Influenza-Induced Oxidative Stress Sensitizes Lung Cells to Bacterial-Toxin-Mediated Necroptosis
Gonzalez-Juarbe N, Riegler AN, Jureka AS, Gilley RP, Brand JD, Trombley JE, Scott NR, Platt MP, Dube PH, Petit CM, Harrod KS, Orihuela CJ
Pneumonias caused by influenza A virus (IAV) co- and secondary bacterial infections are characterized by their severity and high mortality rate. Previously, we have shown that bacterial pore-forming toxin (PFT)-mediated necroptosis is a key driver of acute lung injury during bacterial pneumonia.
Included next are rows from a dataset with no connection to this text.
Lemma zipKeys_ext {S} (fn1 fn2 : string -> option value -> option value -> S -> S * bool)
    lhs rhs ks s :
  (forall k s, k ∈ ks -> fn1 k (map_Get lhs k) (map_Get rhs k) s
                       = fn2 k (map_Get lhs k) (map_Get rhs k) s) ->
  zipKeys fn1 lhs rhs ks s = zipKeys fn2 lhs rhs ks s.
Proof.
  revert s. induction ks as [|k ks IH]; intros s H; simpl; [done|].
  rewrite H by left. destruct (fn2 _ _ _ _) as [s' []]; [|done].
  apply IH. intros. apply H. by right.
Qed.

Lemma CompareUsing_ext f g lhs rhs :
  (forall x y, x ∈ children lhs -> f x y = g x y) ->
  CompareUsing f lhs rhs = CompareUsing g lhs rhs.
Proof.
  intros H. unfold CompareUsing. destruct lhs as [| |[]| | | |l|m]; simpl; try done;
    destruct rhs as [| |[]| | | |l'|m']; simpl; try done.
  - by apply ListCompareUsing_ext.
  - unfold MapCompareUsing, MapZipUsing, defaultMapZip, lexicalKeyOrderedMapZip; simpl.
    destruct (_ && _); [done|]. do 2 f_equal. apply zipKeys_ext.
    intros k [c i] _. simpl. destruct (assoc_get k m) eqn:E; [|done].
    destruct (assoc_get k m') as [v'|]; [|done].
    by rewrite (H v v') by by eapply assoc_get_child.
Qed.

Lemma Compare_fuel_enough n1 n2 lhs rhs :
  (height lhs < n1)%nat -> (height lhs < n2)%nat ->
  Compare_fuel n1 lhs rhs = Compare_fuel n2 lhs rhs.
Proof.
  revert n2 lhs rhs. induction n1 as [|n1 IH]; intros [|n2] lhs rhs H1 H2; try lia.
  simpl. apply CompareUsing_ext. intros x y Hx%height_child. apply IH; lia.
Qed.

(** [Compare] satisfies the recursive equation of [CompareUsing]. *)
Lemma Compare_unfold lhs rhs : Compare lhs rhs = CompareUsing Compare lhs rhs.
Proof.
  unfold Compare at 1. simpl. apply CompareUsing_ext.
  intros x y Hx%height_child. apply Compare_fuel_enough; lia.
Qed.
(* ===== verification/FieldSetIter.v ===== *)
(** * Package fieldpath: equality, enumeration and leaves of sets *)
From S2P Require Import Prelude GoLib GoFloat Value ValueOrder PathElement SortedSlice FieldSet.
From S2P Require Import FieldSetSpec FieldSetOps FieldSetInsert.

(** ** Equals *)
Section EqualsHas.
Context (r : Regime).
Implicit Types (s : FSet) (c : SetNodeMap) (pe : PathElement) (p : Path).

Lemma SetNodeMap_Equals_Forall2 f c c2 :
  SetNodeMap_Equals f c c2 = true <->
  Forall2 (fun a b => PathElement_Equals a.1 b.1 = true /\ f a.2 b.2 = true) c c2.
Proof.
  unfold SetNodeMap_Equals. revert c2. induction c as [|a c IH]; intros [|b c2]; simpl.
  - split; [constructor|done].
  - split; [done|inversion 1].
  - split; [done|inversion 1].
  - rewrite Forall2_cons, <-IH.
    destruct (length c =? length c2)%nat; simpl; [|by split; [|intros []]].
    destruct (PathElement_Equals a.1 b.1), (f a.2 b.2); simpl; intuition done.
Qed.

(** Pointwise related slices with equal keys answer lookups alike. *)
Lemma Forall2_slice_find {A B} (kA : A -> PathElement) (kB : B -> PathElement)
    (R : A -> B -> Prop) l l' pe :
  pe_dom r pe -> slice_ok kA r l = true -> slice_ok kB r l' = true ->
  Forall2 (fun a b => PathElement_Equals (kA a) (kB b) = true /\ R a b) l l' ->
  option_Forall2 R (slice_find kA pe l) (slice_find kB pe l').
Proof.
  intros Hpe H%slice_ok_dom H'%slice_ok_dom F.
  induction F as [|a b l l' [E HR] F IH]; simpl; [constructor|].
  apply Forall_cons in H as [Ha H], H' as [Hb H'].
  rewrite (pe_Equals_trans_l r (kA a) (kB b) pe) by done.
  destruct (PathElement_Equals (kB b) pe); [by constructor|auto].
Qed.

Lemma Set_Equals_sound s s2 p :
  Set_wf r s = true -> Set_wf r s2 = true -> Set_Equals s s2 = true ->
  Forall (pe_dom r) p -> Set_Has s p = Set_Has s2 p.
Proof.
  intros Hs Hs2 E Hp. revert s s2 Hs Hs2 E.
  induction Hp as [|pe p Hpe Hp IH]; intros [m c] [m2 c2] Hs Hs2 [Em Ec]%andb_true_iff; [done|].
  pose proof Hs as (Hm & Hc & Fc)%Set_wf_mk. pose proof Hs2 as (Hm2 & Hc2 & Fc2)%Set_wf_mk.
  destruct p as [|q p].
  { rewrite !(Set_Has_single r) by done. simpl in Em.
    by apply (proj1 (PathElementSet_Equals_mem r m m2 Hm Hm2)). }
  rewrite !(Set_Has_cons r) by done.
  pose proof (child_wf r (mkSet m c) pe) as W. pose proof (child_wf r (mkSet m2 c2) pe) as W2.
  unfold child in *. cbn [Children] in *.
  apply SetNodeMap_Equals_Forall2, (Forall2_slice_find fst fst _ c c2 pe) in Ec; [|done..].
  destruct Ec as [a b E|]; [|done]. simpl in *. apply IH; auto.
Qed.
Here, we evaluate the impact of IAV on PFT-induced acute lung injury during co- and secondary Streptococcus pneumoniae (Spn) infection. We observe that IAV synergistically sensitizes lung epithelial cells for PFT-mediated necroptosis in vitro and in murine models of Spn co-infection and secondary infection. Pharmacoelogical induction of oxidative stress without virus sensitizes cells for PFT-mediated necroptosis. Antioxidant treatment or inhibition of necroptosis reduces disease severity during secondary bacterial infection. Our results advance our understanding on the molecular basis of co- and secondary bacterial infection to influenza and identify necroptosis inhibition and antioxidant therapy as potential intervention strategies.